APA - Austria Presse Agentur

Staatsanwälte-Vereinigung lehnt "Razzia-Verbot" bei Behörden ab

12. Apr 2021 · Lesedauer 2 min

Nach Beratungen mit Justizministerin Alma Zadic (Grüne) lehnt die Staatsanwälte-Vereinigung die von der Regierung vorgeschlagene Novelle der Strafprozessordnung ab und warnt vor einer "Zwei-Klassen-Justiz".

Ein von der ÖVP vorgelegter Entwurf für eine Reform der Strafprozessordnung (StPO) sorgte vor kurzem für Kritik. Die Gesetzesnovelle sah nämlich vor, Korruptionsermittlern Hausdurchsuchungen bei Behörden zu verbieten. Sicherstellung von Beweisen könnte dieser Novelle zufolge nur mehr über ein Ansuchen um Amtshilfe geschehen.

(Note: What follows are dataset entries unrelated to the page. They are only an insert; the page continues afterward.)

(* ===== verification/Generate.v ===== *)
(** The generate command (src/internal/cli/generate.go): random values from an alphabet by
rejection sampling, version-4 UUIDs, the checks of the flags, and what is printed and
stored.  The source of randomness is a string of bytes that a read takes from the front; a
read that finds too few fails. *)

From S2P Require Import Prelude Provider GoStrings GoEncoding Digest Json.
#[local] Open Scope go_scope.

Definition generateAlnum : string := "abcdefghijklmnopqrstuvwxyzABCDEFGHIJKLMNOPQRSTUVWXYZ0123456789".
Definition generateSymbols : string := "!@#$%^&*()-_=+[]{};:,.".
Definition generateHex : string := "0123456789abcdef".
Definition generateBase64 : string := "ABCDEFGHIJKLMNOPQRSTUVWXYZabcdefghijklmnopqrstuvwxyz0123456789+/".
Definition generateMaxLen : Z := Z.shiftl 1 20.
Definition generateMaxCount : Z := 10000.
Definition generateUUIDLength : Z := 36.
Definition generateReadChunkSz : nat := 512.

(** [io.ReadFull] of a buffer of [n] bytes. *)
Definition ReadFull (n : nat) (rnd : string) : option (string * string) :=
  if (String.length rnd <? n)%nat then None else Some (str_take n rnd, str_drop n rnd).

(** * From an alphabet *)

(** The largest multiple of the alphabet's size that a byte can be below. *)
Definition limit (k : Z) : Z := 256 - 256 mod k.
Definition symbol (alphabet : string) (b : ascii) : ascii :=
  default NUL (String.get (Z.to_nat (code b mod Z.of_nat (String.length alphabet))) alphabet).
(** The loop over the bytes of a chunk. *)
Fixpoint fill (n : nat) (alphabet : string) (buf out : string) : string :=
  match buf with
  | "" => out
  | String b buf =>
    if (limit (Z.of_nat (String.length alphabet)) <=? code b)%Z then fill n alphabet buf out
    else
      let out := out +:+ str1 (symbol alphabet b) in
      if (String.length out =? n)%nat then out else fill n alphabet buf out
  end.
(** A read that failed, or a division by an empty alphabet's size. *)
Inductive rand_error := RRead | RPanic.
Fixpoint draw (fuel n : nat) (alphabet rnd out : string) : option (result rand_error string * string) :=
  if (String.length out <? n)%nat then
    match fuel with
    | O => None
    | S fuel =>
      match ReadFull generateReadChunkSz rnd with
      | None => Some (Err RRead, rnd)
      | Some (buf, rnd) => draw fuel n alphabet rnd (fill n alphabet buf out)
      end
    end
  else Some (Ok out, rnd).
(** Each turn but the last takes a chunk off the source. *)
Definition draw_fuel (rnd : string) : nat := S (String.length rnd).
Definition randomFromAlphabet (n : Z) (alphabet rnd : string) : option (result rand_error string * string) :=
  if bool_decide (alphabet = "") then Some (Err RPanic, rnd)
  else draw (draw_fuel rnd) (Z.to_nat n) alphabet rnd "".

(** * UUIDs *)

Definition byte_at (b : string) (i : nat) : ascii := default NUL (String.get i b).
Definition set_version (c : ascii) : ascii := byte_of (Z.lor (Z.land (code c) 15) 64).
Definition set_variant (c : ascii) : ascii := byte_of (Z.lor (Z.land (code c) 63) 128).
Definition version_bytes (b : string) : string :=
  str_take 6 b +:+ str1 (set_version (byte_at b 6)) +:+ str_take 1 (str_drop 7 b) +:+
  str1 (set_variant (byte_at b 8)) +:+ str_drop 9 b.
Definition slice_of (lo hi : nat) (b : string) : string := str_take (hi - lo) (str_drop lo b).
Definition uuidV4 (rnd : string) : option (string * string) :=
  '(b, rnd) ← ReadFull 16 rnd;
  let b := version_bytes b in
  Some (hex_encode (slice_of 0 4 b) +:+ "-" +:+ hex_encode (slice_of 4 6 b) +:+ "-" +:+
        hex_encode (slice_of 6 8 b) +:+ "-" +:+ hex_encode (slice_of 8 10 b) +:+ "-" +:+
        hex_encode (slice_of 10 16 b), rnd).

(** * The engine *)

Definition alphabet_of (genType charset : string) : string :=
  if bool_decide (genType = "hex") then generateHex
  else if bool_decide (genType = "base64") then generateBase64
  else if bool_decide (charset = "alnum+symbols") then generateAlnum +:+ generateSymbols
  else if bool_decide (charset = "symbols") then generateSymbols
  else generateAlnum.
(** The value with its effective length, and what is left of the source. *)
Definition generateValue (genType : string) (length : Z) (charset rnd : string) :
    option (result rand_error (string * Z) * string) :=
  if bool_decide (genType = "uuid") then
    match uuidV4 rnd with
    | Some (value, rnd) => Some (Ok (value, generateUUIDLength), rnd)
    | None => Some (Err RRead, rnd)
    end
  else '(r, rnd) ← randomFromAlphabet length (alphabet_of genType charset) rnd;
    Some ((let! value := r in Ok (value, length)), rnd).

(** * The command *)

Record generateOptions := mkGen {
  go_genType : string; go_length : Z; go_charset : string; go_count : Z; go_setKey : string;
  go_plain : bool; go_format : string;
  (* the flags the user gave *)
  go_lengthChanged : bool; go_charsetChanged : bool }.
Record GenerateResult := mkGR { gr_Value : string; gr_Type : string; gr_Length : Z; gr_Key : string }.


Definition one_of (s : string) (l : list string) : bool := bool_decide (s ∈ l).
(** The exit code, when a flag is refused. *)
Definition validateGenValueFlags (lengthChanged charsetChanged : bool) (genType charset : string) (length : Z) :
    option Z :=
  err_if (negb (one_of genType ["password"; "uuid"; "hex"; "base64"])) ExitValidationError (
  err_seq (
    if bool_decide (genType = "uuid") then
      err_if lengthChanged ExitValidationError (err_if charsetChanged ExitValidationError None)
    else err_if ((length <? 1) || (generateMaxLen <? length))%Z ExitValidationError None) (
  err_if (bool_decide (genType = "password") && negb (one_of charset ["alnum"; "alnum+symbols"; "symbols"]))
    ExitValidationError (
  err_if (negb (bool_decide (genType = "password")) && charsetChanged) ExitValidationError None))).

Fixpoint generate_each (count : nat) (o : generateOptions) (rnd : string) :
    option (result Z (list GenerateResult) * string) :=
  match count with
  | O => Some (Ok [], rnd)
  | S count =>
    '(r, rnd) ← generateValue (go_genType o) (go_length o) (go_charset o) rnd;
    match r with
    | Err _ => Some (Err ExitGenericError, rnd)
    | Ok (value, length) =>
      '(l, rnd) ← generate_each count o rnd;
      Some ((let! l := l in Ok (mkGR value (go_genType o) length "" :: l)), rnd)
    end
  end.
Definition validateAndGenerate (o : generateOptions) (rnd : string) :
    option (result Z (list GenerateResult) * string) :=
  match
    validateGenValueFlags (go_lengthChanged o) (go_charsetChanged o) (go_genType o) (go_charset o) (go_length o) ;;?
    err_if ((go_count o <? 1) || (generateMaxCount <? go_count o))%Z ExitValidationError (
    err_if (bool_decide (go_setKey o ≠ "") && (1 <? go_count o)%Z) ExitValidationError (
    err_if (go_plain o && (1 <? go_count o)%Z) ExitValidationError (
    err_if (negb (one_of (go_format o) ["table"; "json"])) ExitValidationError None)))
  with
  | Some e => Some (Err e, rnd)
  | None => generate_each (Z.to_nat (go_count o)) o rnd
  end.

(** What is written to standard output. *)
Definition result_json (depth : nat) (r : GenerateResult) : string :=
  json_items depth "{" "}" (
    [json_member "value" (json_string (gr_Value r)); json_member "type" (json_string (gr_Type r));
     json_member "length" (itoa (gr_Length r))] ++
    if bool_decide (gr_Key r = "") then [] else [json_member "key" (json_string (gr_Key r))]).
Definition generate_output (o : generateOptions) (results : list GenerateResult) : string :=
  if bool_decide (go_format o = "json") then
    (match results with
     | [r] => result_json 0 r
     | _ => json_items 0 "[" "]" (result_json 1 <$> results)
     end) +:+ str1 LF
  else foldr (λ r s, (if go_plain o then gr_Value r else gr_Value r +:+ str1 LF) +:+ s) "" results.

(** The exit code of a failure, what was printed, and the Sets that were made. *)
Record generate_outcome := mkGO {
  gen_error : option Z; gen_stdout : string; gen_stored : list (string * string) }.
(** [load] is the exit code of a provider that cannot be loaded, [set] that of a Set that
fails. *)
Definition generate_run (load : option Z) (set : string → string → option Z) (o : generateOptions) (rnd : string) :
    option generate_outcome :=
  '(r, _) ← validateAndGenerate o rnd;
  match r with
  | Err e => Some (mkGO (Some e) "" [])
  | Ok results =>
    if bool_decide (go_setKey o = "") then Some (mkGO None (generate_output o results) [])
    else match load, results with
    | Some e, _ => Some (mkGO (Some e) "" [])
    | None, r :: _ =>
      let stored := [(go_setKey o, gr_Value r)] in
      match set (go_setKey o) (gr_Value r) with
      | Some e => Some (mkGO (Some e) "" stored)
      | None =>
        let keyed := (λ r, mkGR (gr_Value r) (gr_Type r) (gr_Length r) (go_setKey o)) <$> results in
        Some (mkGO None (generate_output o keyed) stored)
      end
    | None, [] => None
    end
  end.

Im Rahmen eines Expertengesprächs mit Justizministerin Alma Zadic (Grüne) sprach sich die Staatsanwälte-Vereinigung (StAV) am Montag klar gegen die Novelle in ihrer jetzigen Form aus. "Der Entwurf der Bundesregierung ist aus unserer Sicht in der vorliegenden Form jedoch abzulehnen, weil er die Ermittlungskompetenzen der Staatsanwaltschaften zu sehr einengt und damit in vielen Fällen eine erfolgreiche Aufklärung von Straftaten erschweren oder gar unmöglich machen würde", heißt es in einer entsprechenden Aussendung.

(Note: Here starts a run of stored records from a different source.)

(* ===== verification/GenerateProps.v ===== *)
(** What the generate command promises: values are as long as asked and drawn from the
alphabet, every value of an alphabet comes from as many inputs as every other, UUIDs carry
the version, the variant and the random bits, and a failed command prints nothing. *)

From S2P Require Import Prelude GoStrings GoEncoding Digest Provider Json Generate.
#[local] Open Scope go_scope.

(** * Drawing *)

(** The symbols a string of random bytes stands for. *)
Definition symbols (alphabet : string) (s : string) : string :=
  str_flat_map (λ b, if (limit (Z.of_nat (String.length alphabet)) <=? code b)%Z then "" else str1 (symbol alphabet b)) s.

Lemma fill_spec n alphabet buf out :
  String.length out < n → fill n alphabet buf out = str_take n (out +:+ symbols alphabet buf).
Proof.
  revert out. induction buf as [|b buf IH]; intros out Hn; cbn [fill].
  { unfold symbols. cbn [str_flat_map]. rewrite str_app_nil_r, str_take_all by lia. done. }
  unfold symbols in *. cbn [str_flat_map]. destruct (_ <=? _)%Z; [by apply IH|].
  rewrite <-str_app_assoc. assert (Hl : String.length (out +:+ str1 (symbol alphabet b)) = S (String.length out)).
  { rewrite str_length_app. cbn. lia. }
  destruct (Nat.eqb_spec (String.length (out +:+ str1 (symbol alphabet b))) n) as [E|E].
  - rewrite str_take_app_le by lia. by rewrite str_take_all by lia.
  - apply IH. lia.
Qed.

(** The draw reads whole chunks until it has enough symbols. *)
Definition draw_result (n : nat) (alphabet rnd out : string) (r : result rand_error string) (rest : string) : Prop :=
  match r with
  | Ok w => ∃ c, generateReadChunkSz * c ≤ String.length rnd ∧ rest = str_drop (generateReadChunkSz * c) rnd ∧
      w = str_take n (out +:+ symbols alphabet (str_take (generateReadChunkSz * c) rnd)) ∧ String.length w = n
  | Err e => e = RRead ∧ ∀ c, generateReadChunkSz * c ≤ String.length rnd →
      String.length (out +:+ symbols alphabet (str_take (generateReadChunkSz * c) rnd)) < n
  end.
Lemma draw_spec fuel n alphabet rnd out :
  String.length rnd < fuel → String.length out ≤ n →
  ∃ r rest, draw fuel n alphabet rnd out = Some (r, rest) ∧ draw_result n alphabet rnd out r rest.
Proof.
  revert rnd out. induction fuel as [|fuel IH]; intros rnd out Hf Ho; [lia|]. cbn [draw].
  destruct (Nat.ltb_spec (String.length out) n) as [Hlt|Hge].
  2: { exists (Ok out), rnd. split; [done|]. exists 0. rewrite Nat.mul_0_r. split_and!; [lia|done| |lia].
       cbn [str_take symbols str_flat_map]. unfold symbols. cbn [str_flat_map]. rewrite str_app_nil_r, str_take_all by lia. done. }
  unfold ReadFull. destruct (Nat.ltb_spec (String.length rnd) generateReadChunkSz) as [Hs|Hs].
  { exists (Err RRead), rnd. split; [done|]. split; [done|]. intros c Hc.
    assert (c = 0) as -> by (unfold generateReadChunkSz in *; nia). rewrite Nat.mul_0_r. unfold symbols.
    cbn [str_take str_flat_map]. by rewrite str_app_nil_r. }
  rewrite fill_spec by done. set (chunk := str_take generateReadChunkSz rnd). set (rest := str_drop generateReadChunkSz rnd).
  set (out' := str_take n (out +:+ symbols alphabet chunk)).
  assert (Hrest : String.length rest = String.length rnd - generateReadChunkSz) by apply str_drop_length.
  assert (Ho' : String.length out' ≤ n) by (unfold out'; rewrite str_take_length_min; lia).
  assert (Hchunks : ∀ c, str_take (generateReadChunkSz * S c) rnd = chunk +:+ str_take (generateReadChunkSz * c) rest).
  { intros c. rewrite Nat.mul_succ_r, Nat.add_comm. apply str_take_add. }
  assert (Hsym : ∀ s, symbols alphabet (chunk +:+ s) = symbols alphabet chunk +:+ symbols alphabet s) by (intros; apply str_flat_map_app).
  assert (Hfull : String.length (out +:+ symbols alphabet chunk) < n → out' = out +:+ symbols alphabet chunk).
  { intros H. unfold out'. by rewrite str_take_all by lia. }
  destruct (IH rest out' ltac:(unfold generateReadChunkSz in *; lia) Ho') as (r & rest' & E & Hr).
  exists r, rest'. split; [done|]. destruct r as [w|e].
  - destruct Hr as (c & Hc & -> & Hw & Hl). exists (S c). rewrite Hchunks, Hsym.
    split_and!; [lia|unfold rest; rewrite str_drop_add; f_equal; lia| |done].
    destruct (Nat.lt_ge_cases (String.length (out +:+ symbols alphabet chunk)) n) as [H|H].
    + by rewrite Hw, Hfull, str_app_assoc by done.
    + rewrite Hw. unfold out'. rewrite <-str_app_assoc, str_take_app_le by (rewrite str_take_length_min; lia).
      rewrite (str_take_app_le n (out +:+ symbols alphabet chunk)) by done.
      apply str_take_all. rewrite str_take_length_min. lia.
  - destruct Hr as [-> Hr]. split; [done|]. specialize (Hr 0) as H0. rewrite Nat.mul_0_r in H0.
    cbn [str_take] in H0. unfold symbols at 1 in H0. cbn [str_flat_map] in H0. rewrite str_app_nil_r in H0.
    assert (Hlt' : String.length (out +:+ symbols alphabet chunk) < n).
    { specialize (H0 ltac:(lia)). unfold out' in H0. rewrite str_take_length_min in H0. lia. }
    intros [|c] Hc.
    + rewrite Nat.mul_0_r. unfold symbols. cbn [str_take str_flat_map]. by rewrite str_app_nil_r.
    + rewrite Hchunks, Hsym, <-str_app_assoc, <-Hfull by done. apply Hr. lia.
Qed.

StAV-Präsidentin warnt vor "Zwei-Klassen-Justiz"

Die Staatsanwaltschaften seien bereits jetzt dazu verpflichtet, die Verhältnismäßigkeit ihrer Ermittlungsmaßnahmen zu wahren und gegebenenfalls die Amtshilfe einer Behörde als gelinderes Mittel in Anspruch zu nehmen. "Es muss allerdings klargestellt sein, dass Beweismittel bei Bedarf auch mit Zwangsgewalt gesichert werden können", betont die StAV. 

"Keinesfalls darf es zu einer Zwei-Klassen-Justiz kommen. Im öffentlichen und privaten Bereich müssen Beweise im gleichen Umfang gesichert werden können.", betont die Präsidentin der StAV Cornelia Koller.